BEIJING (AP) — China is telling the U.S. and North Korea to “hit the brakes” on threatening words and actions and work toward a peaceful resolution of their dispute, in a sign of growing concern over the standoff on the part of Pyongyang’s only major ally.

Foreign Minister Wang Yi said in a phone conversation with his Russian counterpart, Sergey Lavrov, that the two countries should work together to contain tensions and permit no one to “stir up an incident on their doorstep,” according to a statement posted on the Chinese foreign ministry’s website.

“The most important task at hand is for the U.S. and North Korea to ‘hit the brakes’ on their mutual needling of each other with words and actions, to lower the temperature of the tense situation and prevent the emergence of an ‘August crisis,'” Wang was quoted as saying in the Tuesday conversation.

The ministry quoted Lavrov as saying tensions could rise again with the U.S. and South Korea set to launch large-scale military exercises on Aug. 21.

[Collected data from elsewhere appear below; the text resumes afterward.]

Lemma promote_owes key fused e : entry_owes (DynamicEntry.promote key fused e) = entry_owes e.
Proof. by destruct e. Qed.

Local Abbreviation hold := (holds (N := DriverNote T F P D)).
Local Abbreviation gain := (gains (S := Driver M B P Tok)).
Local Abbreviation spend := (spends (S := Driver M B P Tok)).

(** [owns] where the driver's control is known to be [c]. *)
Definition knows {A} (control : nat) (c : DynamicControl.t) (g : list nat) (m : DriverOp A)
    (o : A -> list nat) : Prop :=
  forall d a n d', st_controls (store d) !! control = Some c -> m d = Ret (a, n, d') ->
    g ++ hold d ++ gain n
    ≡ₚ hold d' ++ spend n ++ o a.

Lemma knows_any {A} control c g (m : DriverOp A) o : owns g m o -> knows control c g m o.
Proof. intros Hm d a n d' _ H. by eapply Hm. Qed.
Lemma knows_shared {A} control c g (m : StoreOp A) o :
  owns_at control c g m o -> knows control c g (shared m) o.
Proof.
  intros Hm d a n d' Hc H. apply tx_zoom_inv in H as (n' & s & H & -> & ->). specialize (Hm _ _ _ _ Hc H).
  rewrite gains_shared, spends_shared. simpl in *.
  trans ((g ++ owed (store d) ++ gains (S := Store M B P) n') ++ pending_owes (sr_pending_removals (scope d)));
    [solve_Permutation|]. rewrite Hm. solve_Permutation.
Qed.
Lemma knows_bind {A C} control c g (m : DriverOp A) (k : A -> DriverOp C) o1 o :
  knows control c g m o1 -> (forall a, owns (o1 a) (k a) o) -> knows control c g (m ≫= k) o.
Proof.
  intros Hm Hk d b n d' Hc H. apply tx_bind_inv in H as (a & n1 & d1 & n2 & H1 & H2 & ->).
  specialize (Hm _ _ _ _ Hc H1). specialize (Hk _ _ _ _ _ H2). rewrite gains_app, spends_app.
  trans ((g ++ hold d ++ gain n1) ++ gain n2); [solve_Permutation|]. rewrite Hm.
  trans (spend n1 ++ (o1 a ++ hold d1 ++ gain n2)); [solve_Permutation|]. rewrite Hk. solve_Permutation.
Qed.
Lemma knows_keep {A C} control c g (m : DriverOp A) (k : A -> DriverOp C) o :
  (forall d a n d', m d = Ret (a, n, d') -> st_controls (store d') = st_controls (store d)) -> even m ->
  (forall a, knows control c g (k a) o) -> knows control c g (m ≫= k) o.
Proof.
  intros Hs Hm Hk d b n d' Hc H. apply tx_bind_inv in H as (a & n1 & d1 & n2 & H1 & H2 & ->).
  rewrite <- (Hs _ _ _ _ H1) in Hc. apply Hm in H1. specialize (Hk _ _ _ _ _ Hc H2). rewrite gains_app, spends_app.
  simpl in H1. rewrite app_nil_r in H1.
  trans (g ++ (hold d ++ gain n1) ++ gain n2); [solve_Permutation|]. rewrite H1.
  trans (spend n1 ++ (g ++ hold d1 ++ gain n2)); [solve_Permutation|]. rewrite Hk. solve_Permutation.
Qed.
Lemma for_of_preserves {W A} (R : W → W → Prop) (body : A → M W unit)
    (l : list A) :
  (∀ w, R w w) →
  (∀ w1 w2 w3, R w1 w2 → R w2 w3 → R w1 w3) →
  (∀ x w r w', body x w = (r, w') → R w w') →
  ∀ w r w', for_of l body w = (r, w') → R w w'.
Proof.
  intros Hrefl Htrans Hbody. induction l as [|x l IH]; intros w r w' Hrun.
  - injection Hrun as _ <-. apply Hrefl.
  - rewrite for_of_cons in Hrun. unfold bind in Hrun.
    destruct (body x w) as [o w1] eqn:Hx. apply Hbody in Hx.
    destruct o; try (injection Hrun as _ <-; exact Hx).
    eapply Htrans; [exact Hx|]. eapply IH. exact Hrun.
Qed.

(** ** Restack *)

Section RestackFacts.
Import Restack.
Context {G : Type} `{!Host G}.

#[local] Arguments cmd_rebase : simpl never.
#[local] Arguments cmd_rebase_onto : simpl never.
#[local] Arguments msg_rebase_in_progress : simpl never.
#[local] Arguments msg_no_parent : simpl never.
#[local] Arguments msg_no_merge_base : simpl never.
#[local] Arguments msg_no_parent_onto : simpl never.
#[local] Arguments msg_trunk : simpl never.
#[local] Arguments msg_validate : simpl never.

(** *** The branches a traversal visits *)

Lemma subtree_S ch fuel b :
  subtree ch (S fuel) b
  = (l ← mapM (subtree ch fuel) (ch b); Some (b :: concat l)).
Proof. reflexivity. Qed.
(** X8.  [load_mastered_vocabs] on an existing progress file never writes.
    Without a header row it raises [StopIteration].  Otherwise it either
    returns, for each of the five levels, exactly the non-blank fields of
    the rows that begin with that level (rows of one level are merged), or
    it raises [KeyError], which happens exactly when some row has a
    non-blank field under a level that is none of the five. *)
Theorem load_mastered_vocabs_rows (w : World) (rows : list (list string)) :
  progress_file w = Some rows ->
  match rows with
  | [] => load_mastered_vocabs w = (Raise StopIteration, w)
  | _ :: lines =>
      match load_mastered_vocabs w with
      | (Ok mastery, w') =>
          w' = w /\
          (forall level, level ∈ LEVELS ->
                         mastery !! level = Some (row_vocabs level lines)) /\
          (forall level, level ∉ LEVELS -> mastery !! level = None) /\
          Forall (fun line => ~ unknown_level_row line) lines
      | (Raise e, w') =>
          w' = w /\ e = KeyError /\ Exists unknown_level_row lines
      end
  end.
Proof.
  intros Hf. unfold load_mastered_vocabs, bind, gets, lift. rewrite Hf.
  destruct rows as [|header lines]; [done|].
  pose proof (read_progress_lines_spec lines default_mastery default_mastery_ok) as Hs.
  pose proof (read_progress_lines_ok lines default_mastery) as Hok.
  destruct (read_progress_lines lines default_mastery) as [loaded|e].
  - destruct Hs as [Hl Hall]. specialize (Hok loaded default_mastery_ok eq_refl).
    split; [done|]. split; [|split; [|done]].
    + intros level Hin.
      destruct (proj2 (proj1 default_mastery_ok level) Hin) as [s Hs].
      rewrite (Hl level s Hs).
      assert (s = ∅) as ->; [|by rewrite (left_id_L ∅ (∪))].
      apply set_eq. intros v. split; [|set_solver]. intros Hv.
      unfold LEVELS in Hin.
      repeat (apply elem_of_cons in Hin as [->|Hin];
              [vm_compute in Hs; injection Hs as <-; done|]).
      by apply elem_of_nil in Hin.
    + intros level Hnot. destruct (loaded !! level) as [s|] eqn:Hs; [|done].
      exfalso. apply Hnot. apply Hok. eauto.
  - by destruct Hs as [-> Hex].
Qed.

Lemma load_mastered_vocabs_rows_witness :
  let w := set_progress_file
             (Some [PROGRESS_HEADER; ["N5"; "猫"; " "]; ["N4"]; ["N5"; "犬"]]) empty_world in
  match load_mastered_vocabs w with
  | (Ok mastery, w') =>
      w' = w /\
      (forall level, level ∈ LEVELS ->
         mastery !! level =
         Some (row_vocabs level [["N5"; "猫"; " "]; ["N4"]; ["N5"; "犬"]])) /\
      (forall level, level ∉ LEVELS -> mastery !! level = None) /\
      Forall (fun line => ~ unknown_level_row line)
             [["N5"; "猫"; " "]; ["N4"]; ["N5"; "犬"]]
  | (Raise e, w') =>
      w' = w /\ e = KeyError /\
      Exists unknown_level_row [["N5"; "猫"; " "]; ["N4"]; ["N5"; "犬"]]
  end.
Proof.
  intros w.
  apply (load_mastered_vocabs_rows w
           [PROGRESS_HEADER; ["N5"; "猫"; " "]; ["N4"]; ["N5"; "犬"]]).
  reflexivity.
Defined.



(** ** Resetting *)

(** X10.  The two resets of the main menu always succeed, whatever state the
    stores were in (absent, header-less, with unknown levels): both answer
    [true]; afterwards the mistake table exists and is empty, the progress
    table holds the header and one bare row per level, a load of it yields
    five empty sets, the mistake count is 0, and the content files are
    untouched. *)
Theorem reset_restores_defaults (w : World) :
  let w1 := (reset_progress w).2 in
  let w2 := (reset_mistakes w1).2 in
  (reset_progress w).1 = Ok true /\
  (reset_mistakes w1).1 = Ok true /\
  mistake_file w2 = Some [] /\
  progress_file w2 = Some (PROGRESS_HEADER :: ((fun level => [level]) <$> LEVELS)) /\
  get_mistake_count w2 = (Ok 0, w2) /\
  load_mastered_vocabs w2 = (Ok default_mastery, w2) /\
  (forall level, level ∈ LEVELS -> mastered_size level w2 = Some 0) /\
  jlpt_files w2 = jlpt_files w /\ character_file w2 = character_file w /\
  stdout w2 = stdout w.
Proof.
  intros w1 w2. repeat split.
  intros level Hl. unfold mastered_size.
  change (load_mastered_vocabs w2).1 with (Ok default_mastery : result _).
  unfold LEVELS in Hl.
  repeat (apply elem_of_cons in Hl as [->|Hl]; [by vm_compute|]).
  by apply elem_of_nil in Hl.
Qed.
(** * PINN heat-equation notebook: loss assembly, derivative operator, driver

    A shallow embedding of `PINN_cont_customized_rev.ipynb`.

    Conventions of the embedding.
    - Scalars are real numbers: rounding, infinities and NaN of the float32
      tensors are not represented.  In particular the mean of an empty tensor
      (NaN in torch) has no faithful value here: [torch_mean] gives the
      product of the empty sum and the inverse of zero.  The sign of a loss
      is therefore stated for means taken over at least one element.
    - A tensor has rank 0, 1 or 2 and stores, per element, the scalar
      computation graph that produced it ([expr]); leaves of the graph are
      elements of tensors that require grad.  The values of leaves live in the
      store of the interpreter state, so that an optimizer step can update
      parameters in place.
    - `torch.autograd.grad(dy, x, grad_outputs=ones_like(dy), create_graph=True)`
      is the gradient of the sum of the elements of [dy]; with
      `create_graph=True` the result is again a graph ([D] below follows the
      backward formulas of the operators used by the notebook).
    - Python exceptions are outcomes [Raise e]; state changes made before an
      exception are kept.
    - Not represented: tensors of rank above two ([RankUnsupported]),
      differentiation with respect to a tensor that is itself the result of
      an operation ([InteriorNode]; the notebook differentiates with respect
      to leaves only), data types and devices.  Whether a leaf is part of a
      graph is read off the elements, so a gradient of an empty batch is
      reported as unused (torch returns an empty gradient), and an empty
      matrix does not remember its number of columns; the statements about
      gradients are for batches that are not empty.
    - Autograd keeps one graph per tensor, [grad] one graph per element.
      The two differ for a model applied to `torch.stack((x_f, t_f))`: in
      torch every output row is linked to both batches through the stacked
      tensor, also to the one whose column the model does not read, and the
      gradient with respect to one batch carries the graph of the gradient
      of the whole stacked input.  They agree where the statements about `f`
      are made: for a model whose output uses [t] and whose gradient in [x]
      still uses [x] (every `Wave` with a hidden layer) both return the
      residual, and for a model that is affine in its input row ([affine])
      both raise an autograd error.  In between (`u = x * t`, `u = x ** 2`)
      torch passes zeros where [grad] raises, and nothing is stated about
      `f` there.
    - `nn.Linear.__init__` initializes its parameters (`reset_parameters`)
      from the global generator.  Neither these values nor the draws they
      take are represented: [nn_Linear] only creates the two tensors, and
      what is stated about initial weights starts from the state in which
      `model.apply(init_weights)` begins.
    - The NumPy arrays of the driver cells are lists of reals; the results
      of the calls of `np.random` and of `lhs` are inputs of the cells. *)

From Stdlib Require Import Reals Lra Lia List ZArith Bool.
Import ListNotations.

Set Implicit Arguments.

(** ** Scalar computation graphs *)

Module Graph.

Local Open Scope R_scope.

(** A graph variable is either an element of a leaf tensor that requires grad
    ([Elem id i j], position [(i, j)] of the tensor created as number [id]), or
    an input feature of a network body ([Arg k], column [k] of an input row). *)
Inductive var : Type :=
| Arg (k : nat)
| Elem (id i j : nat).

Definition var_eqb (v w : var) : bool :=
  match v, w with
  | Arg k, Arg k' => Nat.eqb k k'
  | Elem a i j, Elem a' i' j' => Nat.eqb a a' && Nat.eqb i i' && Nat.eqb j j'
  | _, _ => false
  end.

Inductive expr : Type :=
| Const (c : R)
| Var (v : var)
| Add (a b : expr)
| Sub (a b : expr)
| Mul (a b : expr)
| Neg (a : expr)
| Pow (a : expr) (n : nat)
| Exp (a : expr)
| Tanh (a : expr).

Definition env := var -> R.

Fixpoint eval (rho : env) (e : expr) : R :=
  match e with
  | Const c => c
  | Var v => rho v
  | Add a b => eval rho a + eval rho b
  | Sub a b => eval rho a - eval rho b
  | Mul a b => eval rho a * eval rho b
  | Neg a => - eval rho a
  | Pow a n => eval rho a ^ n
  | Exp a => exp (eval rho a)
  | Tanh a => tanh (eval rho a)
  end.

Definition upd (rho : env) (v : var) (x : R) : env :=
  fun w => if var_eqb w v then x else rho w.

(** [mentions v e]: the variable is a node of the graph of [e]. *)
Fixpoint mentions (v : var) (e : expr) : bool :=
  match e with
  | Const _ => false
  | Var w => var_eqb w v
  | Add a b | Sub a b | Mul a b => mentions v a || mentions v b
  | Neg a | Pow a _ | Exp a | Tanh a => mentions v a
  end.
Lemma datetime_block_ok : datetime_block_at 0x04 7.
Proof.
  intros self b. split; [apply datetime_run|].
  intros value. split.
  - intros H0 H1 H2. pose proof (datetime_setter_run self value b H0 H1) as Hrun.
    rewrite H2 in Hrun. eexists. split; [exact Hrun|]. split; [reflexivity|].
    rewrite (issued_intro _ b _ (f_equal (fun p => trace (snd p)) Hrun)).
    cbn [In]. tauto.
  - intros b' Hset. rewrite (datetime_setter_regs self value b b' Hset). split.
    + exact (load_store (encode_datetime datetime_register value) _ 0x04).
    + intros x Hx. rewrite store_outside by (rewrite encode_datetime_length; lia).
      apply set_reg_other. lia.
Qed.

Lemma alarm_set_regs (self : PCF85063A) (value : alarm_time) (b b' : bus) :
  BCDAlarmTimeRegister_set alarm self value b = (Ok tt, b') ->
  regs b' = store (regs b) 0x0B (encode_alarm alarm value).
Proof.
  intros H. unfold BCDAlarmTimeRegister_set in H. rewrite write_run in H.
  destruct (hd false (faults b)); [discriminate H|].
  injection H as <-. reflexivity.
Qed.

Lemma encode_alarm_length (value : alarm_time) :
  List.length (encode_alarm alarm value) = 5%nat.
Proof. reflexivity. Qed.

Lemma alarm_block_ok : alarm_block_at 0x0B 5 0x0E 0x0F.
Proof.
  intros self b. split.
  - unfold BCDAlarmTimeRegister_get, bind, write_then_read, lift.
    destruct (hd false (faults b)); reflexivity.
  - intros value. split.
    + intros H0. rewrite nth0_hd in H0.
      assert (Hrun : BCDAlarmTimeRegister_set alarm self value b =
                (Ok tt, mkBus (store (regs b) 0x0B (encode_alarm alarm value))
                              (tl (faults b))
                              (trace b ++ [TxWrite (address_of self)
                                             (0x0B :: encode_alarm alarm value)]))).
      { unfold BCDAlarmTimeRegister_set. rewrite write_run, H0. reflexivity. }
      eexists. split; [exact Hrun|]. split; [reflexivity|].
      exact (issued_intro _ b _ (f_equal (fun p => trace (snd p)) Hrun)).
    + intros b' Hset. rewrite (alarm_set_regs self value b b' Hset).
      split; [|split; [|split]].
      * exact (load_store (encode_alarm alarm value) (regs b) 0x0B).
      * intros x Hx. apply store_outside. rewrite encode_alarm_length. lia.
      * exact (store_inside (encode_alarm alarm value) (regs b) 0x0B 3 ltac:(cbn; lia)).
      * exact (store_inside (encode_alarm alarm value) (regs b) 0x0B 4 ltac:(cbn; lia)).
Qed.

(** C5: every accessor of the class sits where the register map of the
    spec puts it: the register address, bit offset, width and signedness of
    each bit and field, the seven-byte date-time block at 0x04 and the
    five-byte alarm block at 0x0B with the day in 0x0E and the weekday in
    0x0F.  Each read returns what is held there; each write, unless the bus
    fails one of its transactions, goes through, is sent to that address,
    and changes exactly that bit, field or block. *)
Theorem register_map_exact :
  bit_accessor_at high_capacitance 0x00 0 /\
  field_accessor_at clockout_frequency 0x01 0 3 false /\
  bit_accessor_at alarm_interrupt 0x01 7 /\
  bit_accessor_at alarm_status 0x01 6 /\
  bit_accessor_at timerA_status 0x01 3 /\
  bit_accessor_at calibration_schedule_per_minute 0x02 7 /\
  field_accessor_at calibration 0x02 0 7 true /\
  field_accessor_at ram_byte 0x03 0 8 false /\
  datetime_block_at 0x04 7 /\
  bit_accessor_at lost_power 0x04 7 /\
  alarm_block_at 0x0B 5 0x0E 0x0F /\
  field_accessor_at timerA_value 0x10 0 8 false /\
  bit_accessor_at timerA_pulsed 0x11 0 /\
  bit_accessor_at timerA_interrupt 0x11 1 /\
  bit_accessor_at timerA_enabled 0x11 2 /\
  field_accessor_at timerA_frequency 0x11 3 2 false.
Proof.
  repeat match goal with
         | |- _ /\ _ => split
         | |- bit_accessor_at ?d _ _ => apply (bit_accessor_ok d); cbn; lia
         | |- field_accessor_at ?d _ _ _ _ => apply (field_accessor_ok d); cbn; lia
         end.
  - exact datetime_block_ok.
  - exact alarm_block_ok.
Qed.

Lemma register_map_exact_witness :
  (nth 0 (faults seeded_bus) false = false /\ nth 1 (faults seeded_bus) false = false /\
   nth 2 (faults quiet_bus) false = false) /\
  fst (RWBits_set timerA_frequency __init__ TIMER_FREQ_1HZ seeded_bus) = Ok tt /\
  issued (RWBits_set timerA_frequency __init__ TIMER_FREQ_1HZ) seeded_bus
    = [TxWriteThenRead 0x51 [0x11] 1; TxWrite 0x51 [0x11; 0xF7]] /\
  fst (RWBit_set alarm_status __init__ false seeded_bus) = Ok tt /\
  regs (snd (RWBit_set alarm_status __init__ false seeded_bus)) 0x01 = 0xB8 /\
  fst (datetime_setter __init__ example_time quiet_bus) = Ok tt /\
  load (regs (snd (datetime_setter __init__ example_time quiet_bus))) 0x04 7
    = [0x15; 0x14; 0x15; 0x29; 0x00; 0x10; 0x17] /\
  fst (BCDAlarmTimeRegister_set alarm __init__ morning_alarm quiet_bus) = Ok tt /\
  load (regs (snd (BCDAlarmTimeRegister_set alarm __init__ morning_alarm quiet_bus))) 0x0B 5
    = [0x80; 0x30; 0x07; 0x80; 0x80].
Proof.
  destruct register_map_exact
    as (_ & _ & _ & Hstatus & _ & _ & _ & _ & Hdatetime & _ & Halarm & _ & _ & _ & _ & Hfreq).
  split; [repeat split|].
  destruct (Hfreq __init__ seeded_bus) as [_ Hfreq_set].
  destruct (Hfreq_set TIMER_FREQ_1HZ) as [Hfreq_goes _].
  destruct (Hfreq_goes eq_refl eq_refl) as (b1 & E1 & I1).
  destruct (Hstatus __init__ seeded_bus) as [_ Hstatus_set].
  destruct (Hstatus_set false) as [Hstatus_goes _].
  destruct (Hstatus_goes eq_refl eq_refl) as (b2 & E2 & _).
  destruct (Hdatetime __init__ quiet_bus) as [_ Hdatetime_set].
  destruct (Hdatetime_set example_time) as [Hdatetime_goes Hdatetime_block].
  destruct (Hdatetime_goes eq_refl eq_refl eq_refl) as (b3 & E3 & _).
  destruct (Halarm __init__ quiet_bus) as [_ Halarm_set].
  destruct (Halarm_set morning_alarm) as [Halarm_goes Halarm_block].
  destruct (Halarm_goes eq_refl) as (b4 & E4 & _).
  split; [now rewrite E1|]. split; [reflexivity|].
  split; [now rewrite E2|]. split; [reflexivity|].
  split; [now rewrite E3|].
  split; [exact (proj1 (Hdatetime_block _ (surjective_pairing _)))|].
  split; [now rewrite E4|].
  exact (proj1 (Halarm_block _ (surjective_pairing _))).
Defined.

(** ** Calibration *)

Lemma wrap_signed_7 (v : Z) :
  field_value (with_field 0 0 7 v) 0 7 true = (v + 64) mod 128 - 64.
Proof.
  unfold field_value. rewrite extract_with_field by lia.
  change (2 ^ 7) with 128. change (2 ^ (7 - 1)) with 64. cbn [andb].
  destruct (Z.leb_spec 64 (v mod 128)); Z.div_mod_to_equations; lia.
Qed.

(** C6: the calibration field is seven bits in two's complement.  Once a
    write of [v] has gone through, reading returns [v] wrapped into
    [-64..63] (the low seven bits of [v], sign-extended from bit 6): [v]
    itself when [-64 <= v <= 63], and outside that range the truncated
    value, for every [v]. *)
Theorem calibration_round_trip (self : PCF85063A) (v : Z) (b b1 : bus) :
  RWBits_set calibration self v b = (Ok tt, b1) ->
  hd false (faults b1) = false ->
  fst (RWBits_get calibration self b1) = Ok ((v + 64) mod 128 - 64) /\
  (-64 <= v <= 63 -> fst (RWBits_get calibration self b1) = Ok v).
Proof.
  intros Hset Hread.
  assert (Hget : fst (RWBits_get calibration self b1) = Ok ((v + 64) mod 128 - 64)).
  { rewrite RWBits_get_run by (cbn; lia). rewrite Hread. cbn [fst].
    rewrite (RWBits_set_regs calibration self v b b1 Hset), set_reg_same.
    cbn [calibration bits_register lowest_bit num_bits signed]. f_equal.
    unfold field_value. rewrite extract_with_field by lia.
    rewrite <- (wrap_signed_7 v). unfold field_value.
    now rewrite extract_with_field by lia. }
  split; [exact Hget|].
  intros Hrange. rewrite Hget. f_equal. Z.div_mod_to_equations. lia.
Qed.

Lemma calibration_round_trip_witness :
  RWBits_set calibration __init__ (-64) quiet_bus
    = (Ok tt, snd (RWBits_set calibration __init__ (-64) quiet_bus)) /\
  hd false (faults (snd (RWBits_set calibration __init__ (-64) quiet_bus))) = false /\
  -64 <= -64 <= 63 /\
  fst (RWBits_get calibration __init__ (snd (RWBits_set calibration __init__ (-64) quiet_bus)))
    = Ok (-64).
Proof.
  split; [reflexivity|]. split; [reflexivity|]. split; [lia|].
  apply (proj2 (calibration_round_trip __init__ (-64) quiet_bus
                  (snd (RWBits_set calibration __init__ (-64) quiet_bus)) eq_refl eq_refl)).
  lia.
Defined.

Example calibration_boundaries :
  calibration_after (-64) = Ok (-64) /\ calibration_after 63 = Ok 63 /\
  calibration_after (-65) = Ok 63 /\ calibration_after 64 = Ok (-64).
Proof. repeat split. Qed.

(** ** Writing a field leaves the rest of the byte alone *)

(** C7: a write to a multi-bit field that goes through leaves every bit
    of the register outside the field's span as it was, whatever those bits
    were and whatever value is written, and leaves every other register as
    it was. *)
Theorem field_write_keeps_other_bits
    (d : RWBits) (self : PCF85063A) (value : Z) (b b' : bus) :
  0 <= lowest_bit d ->
  0 <= num_bits d ->
  RWBits_set d self value b = (Ok tt, b') ->
  (forall n, 0 <= n -> in_field (lowest_bit d) (num_bits d) n = false ->
     Z.testbit (regs b' (bits_register d)) n = Z.testbit (regs b (bits_register d)) n) /\
  (forall x, x <> bits_register d -> regs b' x = regs b x).
Proof.
  intros Ho Hw Hset. rewrite (RWBits_set_regs d self value b b' Hset). split.
  - intros n Hn Hout. rewrite set_reg_same, with_field_spec by lia. now rewrite Hout.
  - intros x Hx. now apply set_reg_other.
Qed.

Lemma field_write_keeps_other_bits_witness :
  (0 <= lowest_bit timerA_frequency /\ 0 <= num_bits timerA_frequency /\
   RWBits_set timerA_frequency __init__ TIMER_FREQ_1HZ seeded_bus
     = (Ok tt, snd (RWBits_set timerA_frequency __init__ TIMER_FREQ_1HZ seeded_bus))) /\
  (forall n, 0 <= n -> in_field 3 2 n = false ->
     Z.testbit (regs (snd (RWBits_set timerA_frequency __init__ TIMER_FREQ_1HZ seeded_bus)) 0x11) n
       = Z.testbit 0xE7 n) /\
  regs (snd (RWBits_set timerA_frequency __init__ TIMER_FREQ_1HZ seeded_bus)) 0x11 = 0xF7 /\
  regs (snd (RWBits_set clockout_frequency __init__ CLOCKOUT_FREQ_1KHZ seeded_bus)) 0x01 = 0xFD.
Proof.
  split; [repeat split; cbn; lia|]. split; [|split; reflexivity].
  exact (proj1 (field_write_keeps_other_bits timerA_frequency __init__ TIMER_FREQ_1HZ seeded_bus
                  (snd (RWBits_set timerA_frequency __init__ TIMER_FREQ_1HZ seeded_bus))
                  ltac:(cbn; lia) ltac:(cbn; lia) eq_refl)).
Defined.

(** ** The device address *)

Section Addressed.
Variable dev : Z.

Lemma addressed_ret {A : Type} (a : A) : addressed dev (ret a).
Proof. intros b. exists []. split; [symmetry; apply app_nil_r|constructor]. Qed.

Lemma addressed_lift {A : Type} (r : result A) : addressed dev (lift r).
Proof. intros b. exists []. split; [symmetry; apply app_nil_r|constructor]. Qed.

Lemma addressed_bind {A B : Type} (m : M A) (k : A -> M B) :
  addressed dev m -> (forall a, addressed dev (k a)) -> addressed dev (bind m k).
Proof.
  intros Hm Hk b. unfold bind. destruct (Hm b) as (l1 & E1 & F1).
  destruct (m b) as [[a|e] b1]; cbn [snd] in *.
  - destruct (Hk a b1) as (l2 & E2 & F2). exists (l1 ++ l2).
    rewrite E2, E1, app_assoc. split; [reflexivity|]. apply Forall_app. now split.
  - exists l1. now split.
Qed.

Lemma addressed_write (bytes : list Z) : addressed dev (write dev bytes).
Proof.
  intros b. exists [TxWrite dev bytes]. split; [|repeat constructor].
  unfold write. destruct (hd false (faults b)); [reflexivity|].
  destruct bytes; reflexivity.
Qed.

Lemma addressed_write_then_read (out : list Z) (n : nat) :
  addressed dev (write_then_read dev out n).
Proof.
  intros b. exists [TxWriteThenRead dev out n]. split; [|repeat constructor].
  unfold write_then_read. destruct (hd false (faults b)); reflexivity.
Qed.
End Addressed.

Create HintDb addressed.

#[local] Hint Resolve addressed_ret addressed_lift addressed_write
  addressed_write_then_read : addressed.

Ltac addressed_step :=
  repeat (apply addressed_bind; [|intros ?]); auto with addressed.

Lemma perform_addressed (self : PCF85063A) (a : access) :
  addressed (address_of self) (perform self a).
Proof.
  destruct a; cbn [perform];
    unfold discard, datetime, datetime_setter, RWBit_get, RWBit_set, RWBits_get, RWBits_set,
      BCDDateTimeRegister_get, BCDDateTimeRegister_set, BCDAlarmTimeRegister_get,
      BCDAlarmTimeRegister_set, read_byte;
    addressed_step.
Qed.

(** C9: the handle is built with the device address 0x51, and every
    transaction of every access of the class, on any bus, is addressed to
    0x51. *)
Theorem every_transaction_to_0x51 (a : access) (b : bus) :
  address_of __init__ = 0x51 /\
  Forall (fun t => txn_addr t = 0x51) (issued (perform __init__ a) b).
Proof.
  split; [reflexivity|].
  destruct (perform_addressed __init__ a b) as (l & E & F).
  rewrite (issued_intro _ _ _ E). exact F.
Qed.

(** ** Reading the date-time changes nothing *)

(** C10: reading [datetime] issues one transaction, a read of the seven
    bytes at 0x04, and leaves every register of the chip as it was, the
    power-lost bit included; what it returns is the decoding of those seven
    bytes. *)
Theorem datetime_read_only (self : PCF85063A) (b : bus) :
  regs (snd (datetime self b)) = regs b /\
  issued (datetime self) b = [TxWriteThenRead (address_of self) [0x04] 7] /\
  existsb is_write (issued (datetime self) b) = false /\
  fst (datetime self b) =
    (if hd false (faults b) then Err TransportError
     else decode_datetime datetime_register (load (regs b) 0x04 7)).
Proof.
  assert (Hissued : issued (datetime self) b = [TxWriteThenRead (address_of self) [0x04] 7]).
  { apply issued_intro. now rewrite datetime_run. }
  rewrite Hissued, datetime_run. repeat split.
Qed.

“A resolution of the North Korea nuclear issue by military force is completely unacceptable and the peninsula’s nuclear issue must be peacefully resolved by political and diplomatic methods,” Lavrov was quoted as saying.

China is North Korea’s main economic partner and political backer, although relations between Beijing and Pyongyang have deteriorated amid the North’s continuing defiance of China’s calls for restraint. In recent months, China has joined with Russia in calling for the U.S. to suspend annual military exercises with South Korea in exchange for Pyongyang halting its missile and nuclear tests as a first step toward direct talks.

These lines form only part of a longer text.